NEL NOME DEL POPOLO ITALIANO
Articoli sul carcere, Audire
Me ne stavo disteso in piscina rilassato e tranquillo,
acqua blu, un cielo ribaltato ai miei piedi.
Una giornata di sole e di riposo domenicale, ci voleva
proprio, un bisogno feroce di staccare la spina, la necessità di rimanere in
scia a quel dipinto tra le dita.
A pochi passi dal mio lettino, una coppia con qualche anno
adagiato nei capelli, stanno parlottando con una loro conoscente incontrata
casualmente pochi istanti prima.
Le parole sono pronunciate con perentorietà, nonostante gli
schiamazzi intorno impossibile non farci caso, le voci esprimono consapevolezza
di chi sa quel che sta dicendo, si presume partorite dalla conoscenza del tema
in oggetto.
“Hai sentito che hanno scarcerato quello? Tre anni ed è
già fuori, è ospite in quella comunità da quel prete
famoso. Proprio vero, in galera non ci sta più nessuno, tutti fuori sti
buontemponi, a fare quel che facevano prima, come quell’altro amichetto prima
di lui. Non c’è niente da fare questi non cambiano mai, ce l’hanno nel Dna
l’irrefrenabile desiderio a reiterare i reati.
In che paese viviamo, non ci sono leggi, norme, regole,
ognuno fa e disfa come meglio crede, tanto non c’è pena certa, non c’è castigo,
non c’è sanzione, la pena retributiva è soltanto una mera utopia”.
Pochi attimi e la signora si congeda mentre la coppia di
amici ritorna serenamente ad abbronzarsi.
Li per li ho sorriso sotto i baffi, mentre la mia compagna
con gli occhi chiusi e il sole ben calcato sul viso, non ha colto una sola
parola della chiacchierata da poco conclusa.
Un malessere sottile mi attraversa la testa, il petto, la
pancia, come a volermi significare che non c’è un bel niente da ridere, anzi,
permane discutibile il mio silenzio, somigliante a una sorta di comoda
ritirata.
Per tutto il pomeriggio ho pensato a quelle affermazioni,
come a volte l’informazione sia ammorbata a tal punto da fare ammalare di
indifferenza il cittadino comune, attraverso una vera e propria inondazione di
notizie e accadimenti spesso comunicati con lo strumento dell’appropriazione
indebita, costringendo la verità a piegarsi al danno minore.

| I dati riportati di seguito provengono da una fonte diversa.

Lemma write_varint_wide v : varint_ok v → ∃ k m min, wide k m min ∧
  min ≤ v < 64 * 256 ^ Z.of_nat m ∧
  write_varint v = to_be (S m) (k * (64 * 256 ^ Z.of_nat m) + v).
Proof.
  intros Hv. rewrite write_varint_eq by done. unfold varint_ok, MAX_VARINT in Hv.
  destruct widths as (W0 & W1 & W2 & W3).
  destruct (Z.ltb_spec v (2 ^ 6)); [|destruct (Z.ltb_spec v (2 ^ 14)); [|destruct (Z.ltb_spec v (2 ^ 30))]].
  - exists 0, 0%nat, 0. repeat split; try apply W0; cbn; lia || done.
  - eexists 1, 1%nat, _. split; [exact W1|]. split; [lia|]. f_equal; lia.
  - eexists 2, 3%nat, _. split; [exact W2|]. split; [lia|]. f_equal; lia.
  - eexists 3, 7%nat, _. split; [exact W3|]. split; [lia|]. f_equal; lia.
Qed.

(** What a successful parse has read. *)
Lemma parse_varint_Ok l v n :
  bytes_ok l → parse_varint l = Ok (Some (v, n)) →
  ∃ k m min rest, wide k m min ∧ min ≤ v < 64 * 256 ^ Z.of_nat m ∧ 0 ≤ v ∧
    l = to_be (S m) (k * (64 * 256 ^ Z.of_nat m) + v) ++ rest ∧ n = Z.of_nat (S m).
Proof.
  intros Hl H. destruct l as [|first rest]; [done|].
  assert (2 ^ (first / 64) ≤ zlen (first :: rest)) as Hlen.
  { apply Forall_cons in Hl as [Hf _]. cbn [parse_varint] in H.
    rewrite varint_len_eq in H by done. destruct (Z.ltb_spec (zlen (first :: rest)) (2 ^ (first / 64))); [done|lia]. }
  apply Forall_cons in Hl as [Hf Hr].
  rewrite parse_varint_value in H by (done || by apply Forall_take).
  set (k := first / 64) in *. unfold is_byte in Hf.
  assert (∃ m min, wide k m min) as (m & min & W).
  { destruct widths as (W0 & W1 & W2 & W3).
    assert (k = 0 ∨ k = 1 ∨ k = 2 ∨ k = 3) as [->|[->|[->| ->]]] by (unfold k; dlia); eauto. }
  pose proof W as (Hk & Hk4 & Hmin). rewrite Hk, Hmin in *.
  change (default 0 (Some min)) with min in H.
  replace (Z.of_nat (S m) - 1) with (Z.of_nat m) in * by lia. rewrite Nat2Z.id in H.
  rewrite zlen_cons in Hlen. unfold zlen in Hlen.
  pose proof (be_bound (take m rest) (Forall_take _ _ _ Hr)) as Hb. unfold zlen in Hb.
  rewrite length_take_le in Hb by lia. set (P := 256 ^ Z.of_nat m) in *.
  assert (0 < P) as HP by lia. pose proof (Z.mod_pos_bound first 64 eq_refl) as Hfm.
  destruct (_ && _) eqn:Hg; [done|]. injection H as <- <-.
  exists k, m, min, (drop m rest). repeat split; try apply W; try nia.
  - destruct (Nat.eq_dec m 0) as [->|]; [|apply andb_false_iff in Hg as [Hg%Z.ltb_ge|Hg%Z.ltb_ge]; lia].
    assert (k = 0) as E by (destruct (Z.eq_dec k 0); [done|]; pose proof (Z.pow_gt_1 2 k); lia).
    rewrite E in Hmin. injection Hmin as <-. nia.
  - replace (k * (64 * P) + _) with (be (first :: take m rest)).
    + assert (length (first :: take m rest) = S m) as <- by (cbn; rewrite length_take_le; lia).
      rewrite to_be_be by (by constructor; [|apply Forall_take]).
      cbn [app]. by rewrite take_drop.
    + rewrite be_cons. unfold zlen. rewrite length_take_le by lia. fold P.
      pose proof (Z.div_mod first 64 ltac:(lia)) as E. fold k in E.
      set (r := first mod 64) in *. rewrite E at 1. lia.
Qed.

Lemma wide_write k m min v :
  wide k m min → min ≤ v < 64 * 256 ^ Z.of_nat m → 0 ≤ v →
  varint_ok v ∧ write_varint v = to_be (S m) (k * (64 * 256 ^ Z.of_nat m) + v).
Proof.
  intros (Hk & Hk4 & Hmin) Hv Hv0.
  assert (k = 0 ∨ k = 1 ∨ k = 2 ∨ k = 3) as [E|[E|[E|E]]] by lia; rewrite E in *; cbn in Hk;
    injection Hmin as <-;
    [assert (m = 0%nat) as -> by lia|assert (m = 1%nat) as -> by lia
    |assert (m = 3%nat) as -> by lia|assert (m = 7%nat) as -> by lia]; cbn in Hv;
    (assert (varint_ok v) by (unfold varint_ok, MAX_VARINT; lia)); (split; [done|]);
    rewrite write_varint_eq by done; repeat case_match; try lia; f_equal; lia.
Qed.

Lemma parse_write_varint v rest :
  varint_ok v → parse_varint (write_varint v ++ rest) = Ok (Some (v, zlen (write_varint v))).
Proof.
  intros Hv. destruct (write_varint_wide v Hv) as (k & m & min & W & Hm & ->).
  rewrite (parse_varint_wide k m min) by (done || apply Hv).
  unfold zlen. by rewrite length_to_be.
Qed.

(** The first octet tells the length. *)
Lemma write_varint_head v first t :
  varint_ok v → write_varint v = first :: t → varint_len first = zlen (first :: t).
Proof.
  intros Hv E. pose proof (parse_write_varint v [] Hv) as H. rewrite app_nil_r, E in H.
  cbn [parse_varint] in H. destruct (zlen (first :: t) <? varint_len first); [done|].
  destruct (_ && _); [done|]. by injection H.
Qed.

#[export] Instance varint_codec : CanonicalCodec varint_ok write_varint parse_varint.
Proof.
  split; [split|].
  - apply parse_write_varint.
  - intros v Hv E. pose proof (zlen_write_varint v) as Hz. rewrite E in Hz.
    pose proof (varint_size_bound v). change (zlen (@nil Z)) with 0 in Hz. lia.
  - intros v l k Hv E Hk. destruct l as [|first l]; [done|]. cbn [parse_varint].
    rewrite (proj2 (Z.ltb_lt _ _)); [done|].
    cbn [app] in E. rewrite (write_varint_head v first (l ++ k)) by done.
    destruct k; [done|]. zlia.
  - intros l v n Hl H.
    destruct (parse_varint_Ok l v n Hl H) as (k & m & min & rest & W & Hm & Hv & -> & ->).
    destruct (wide_write k m min v W Hm Hv) as [Hok ->]. split; [done|].
    unfold zlen. rewrite length_to_be, Nat2Z.id. split; [|done].
    rewrite drop_app_length' by (by rewrite length_to_be). done.
Qed.

#[export] Instance varint_incremental : IncrementalParser parse_varint.
Proof.
  assert (∀ l k, bytes_ok l → parse_varint l ≠ Ok None → parse_varint (l ++ k) = parse_varint l) as H.
  { intros [|first l] k Hl H; [done|]. apply Forall_cons in Hl as [Hf _].
    cbn [parse_varint app] in *. rewrite varint_len_eq in * by done.
    destruct (Z.ltb_spec (zlen (first :: l)) (2 ^ (first / 64))) as [|Hn]; [done|].
    rewrite zlen_cons in *. rewrite zlen_app. pose proof (zlen_nonneg k).
    rewrite (proj2 (Z.ltb_ge _ _)) by lia.
    rewrite take_app_le; [done|]. unfold zlen in Hn. lia. }
  split.
  - intros l v n Hl Hp. destruct (parse_varint_Ok l v n Hl Hp) as (k & m & min & rest & _ & _ & _ & -> & ->).
    rewrite zlen_app. unfold zlen. rewrite length_to_be. lia.
  - intros l k v n Hl _ Hp. by rewrite H, Hp by (done || by rewrite Hp).
  - intros l k e Hl _ Hp. by rewrite H, Hp by (done || by rewrite Hp).
Qed.

(** ** [take_varint] *)

Lemma take_varint_write v : varint_ok v → take_varint (write_varint v) = Ok v.
Proof.
  intros Hv. unfold take_varint. pose proof (parse_write_varint v [] Hv) as H.
  rewrite app_nil_r in H. rewrite H. cbn. by rewrite Z.eqb_refl.
Qed.

Lemma take_varint_Ok l v : bytes_ok l → take_varint l = Ok v → varint_ok v ∧ l = write_varint v.
Proof.
  intros Hl H. unfold take_varint in H.
  apply bind_Ok in H as ([[x n]|] & Hp & H); [|done]. apply bind_Ok in H as (u & Hn & [= ->]).
  apply fail_if_Ok in Hn. destruct (Z.eqb_spec n (zlen l)) as [->|]; [|done].
  destruct (codec_inv l v _ Hl Hp) as (Hv & E & _). split; [done|].
  rewrite drop_ge, app_nil_r in E by (unfold zlen; lia). done.
Qed.
Lemma checks_pass max f : frame_ok max f →
  check_type (frame_type f) = Ok () ∧ check_length max (frame_type f) (zlen (payload f)) = Ok ()
  ∧ zlen (payload f) ≤ MAX_FRAME_PAYLOAD ∧ is_known_frame_type (frame_type f) = true.
Proof.
  intros H. assert (zlen (payload f) ≤ MAX_FRAME_PAYLOAD) as Hm.
  { unfold MAX_FRAME_PAYLOAD in *. destruct f; cbn [payload frame_ok] in *;
      rewrite ?zlen_app, ?zlen_write_varint; try exact (proj2 H);
      try exact (proj1 (proj2 H)); try exact (proj1 (proj2 (proj2 H)));
      try (pose proof (varint_size_bound push_id); lia);
      try (pose proof (varint_size_bound stream_id); lia).
    pose proof (write_entries_length (entries settings)) as Hw. destruct H as (_ & H & _).
    unfold MAX_SETTINGS_ENTRIES, zlen in *. lia. }
  split_and!; [by destruct f| |done|by destruct f].
  unfold check_length. rewrite (proj2 (Z.ltb_ge MAX_FRAME_PAYLOAD _)) by done.
  destruct f; cbn -[Z.ltb MAX_SETTINGS_PAYLOAD zlen payload] in *; try done.
  - destruct max; [|done]. by rewrite (proj2 (Z.ltb_ge _ _)) by naive_solver.
  - rewrite (proj2 (Z.ltb_ge _ _)); [done|]. pose proof (write_entries_length (entries settings)) as Hw.
    unfold MAX_SETTINGS_PAYLOAD, MAX_SETTINGS_ENTRIES, payload, zlen in *. lia.
  - unfold payload. rewrite (proj2 (Z.ltb_ge 8 _)); [done|]. rewrite zlen_write_varint. apply varint_size_bound.
  - destruct max; [|done]. rewrite (proj2 (Z.ltb_ge _ _)); [done|].
    unfold payload. rewrite zlen_app, zlen_write_varint. naive_solver.
  - unfold payload. rewrite (proj2 (Z.ltb_ge 8 _)); [done|]. rewrite zlen_write_varint. apply varint_size_bound.
  - unfold payload. rewrite (proj2 (Z.ltb_ge 8 _)); [done|]. rewrite zlen_write_varint. apply varint_size_bound.
Qed.

(** Reading what is laid out as a frame. *)
Lemma read_frame_wire max ty p rest :
  varint_ok ty → check_type ty = Ok () → check_length max ty (zlen p) = Ok () →
  let l := write_varint ty ++ write_varint (zlen p) ++ p in
  read_frame max (l ++ rest)
  = if is_known_frame_type ty then f ← parse_payload ty p; Ok (Some (Some f, zlen l))
    else Ok (Some (None, zlen l)).
Proof.
  intros Hty Hct Hcl l. pose proof (check_length_bound _ _ _ _ Hcl) as Hm.
  assert (varint_ok (zlen p)) as Hp.
  { pose proof (zlen_nonneg p). unfold varint_ok, MAX_VARINT, MAX_FRAME_PAYLOAD in *. lia. }
  unfold read_frame, l. rewrite <- !app_assoc, parse_write_varint by done. cbn [mbind result_bind].
  rewrite Hct. cbn [mbind result_bind]. rewrite zdrop_app, Z.sub_diag by lia.
  change (drop (Z.to_nat 0) ?x) with x. rewrite parse_write_varint by done. cbn [mbind result_bind].
  rewrite Hcl. cbn [mbind result_bind]. rewrite !zlen_app. pose proof (zlen_nonneg rest).
  rewrite (proj2 (Z.ltb_ge _ _)) by lia.
  assert (take (Z.to_nat (zlen p)) (drop (Z.to_nat (zlen (write_varint ty) + zlen (write_varint (zlen p))))
    (write_varint ty ++ write_varint (zlen p) ++ p ++ rest)) = p) as ->.
  { rewrite zdrop_app by (pose proof (zlen_nonneg (write_varint (zlen p))); lia).
    rewrite zdrop_app by lia. rewrite Z.add_simpl_l, Z.sub_diag. change (drop (Z.to_nat 0) ?x) with x.
    unfold zlen. by rewrite Nat2Z.id, take_app_length. }
  rewrite Z.add_assoc. by destruct (is_known_frame_type ty).
Qed.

Eppure il carcere non è quello raccontato con la tecnica del
bar sport, è piuttosto uno scafo affondato dall’ingiustizia, uno spazio
scomposto dai tanti vuoti a perdere, e come traspare evidente dalle
affermazioni di quei villeggianti, è percepito come una sorta di scivolata
intellettuale.
Le carceri italiane sono sovraffollate di cose, di numeri,
di oggetti, di corpi e storie accatastate ma rese inesistenti da colpevoli che
non debbono assolutamente fare comunione con alcun innocente.
Chissà se sarà davvero così.
Ho ascoltato, sono rimasto muto come un pesce, con un
sorriso da ebete sulle labbra, invece avrei dovuto intervenire, tentare di dire
a quelle persone, che in carcere ci si va
e come, soprattutto quelli che si credono i più furbi, in carcere si
paga il dazio e come, fino in fondo, anche per quarant’anni checchè se ne dica
bellamente il contrario, una, due, tre, condanne, una sopra all’altra,
moltiplicate all’infinito, più in là della stessa condanna erogata dal Giudice,
dal Tribunale, dal popolo Italiano.
A volte il carcere ti seppellisce, ti annienta, ti devasta
così profondamente da diventare quel dato statistico che fa di te non più
soltanto un detenuto, ma un vero e proprio malato, spesso terminale, ma questo
non bisogna dirlo.
Le persone non cambiano mai?
Sul carcere pregiudizi e spallucce più o meno pilotate da
sempre hanno fatto fallire rinnovamento e ideale rieducativo.
Ugualmente gli uomini cambiano “nonostante” questo carcere
capovolto negli scopi e nelle sue utilità, sarebbe bene che la collettività
guardasse con occhi e sguardi nuovi a cosa non accade mai in quelle celle,
quando per le legge, per norma, per quella Costituzione così tanto sbandierata,
dovrebbe accadere, non per un atto puramente pietistico, più semplicemente per
un dovere che sta a diritto di ogni tutela e interesse collettivo, in quella
giustizia giusta che sta innanzitutto dalla parte delle vittime ma proprio per
questo non abbandona i rei.
Come ho già detto in passato: una comunità è vera quando
aperta allo scambio relazionale e delle idee, perché a volte si ha la
sensazione di non avere nulla da dare che già non ci sia.
Tranne che la voglia e la volontà di crescere insieme.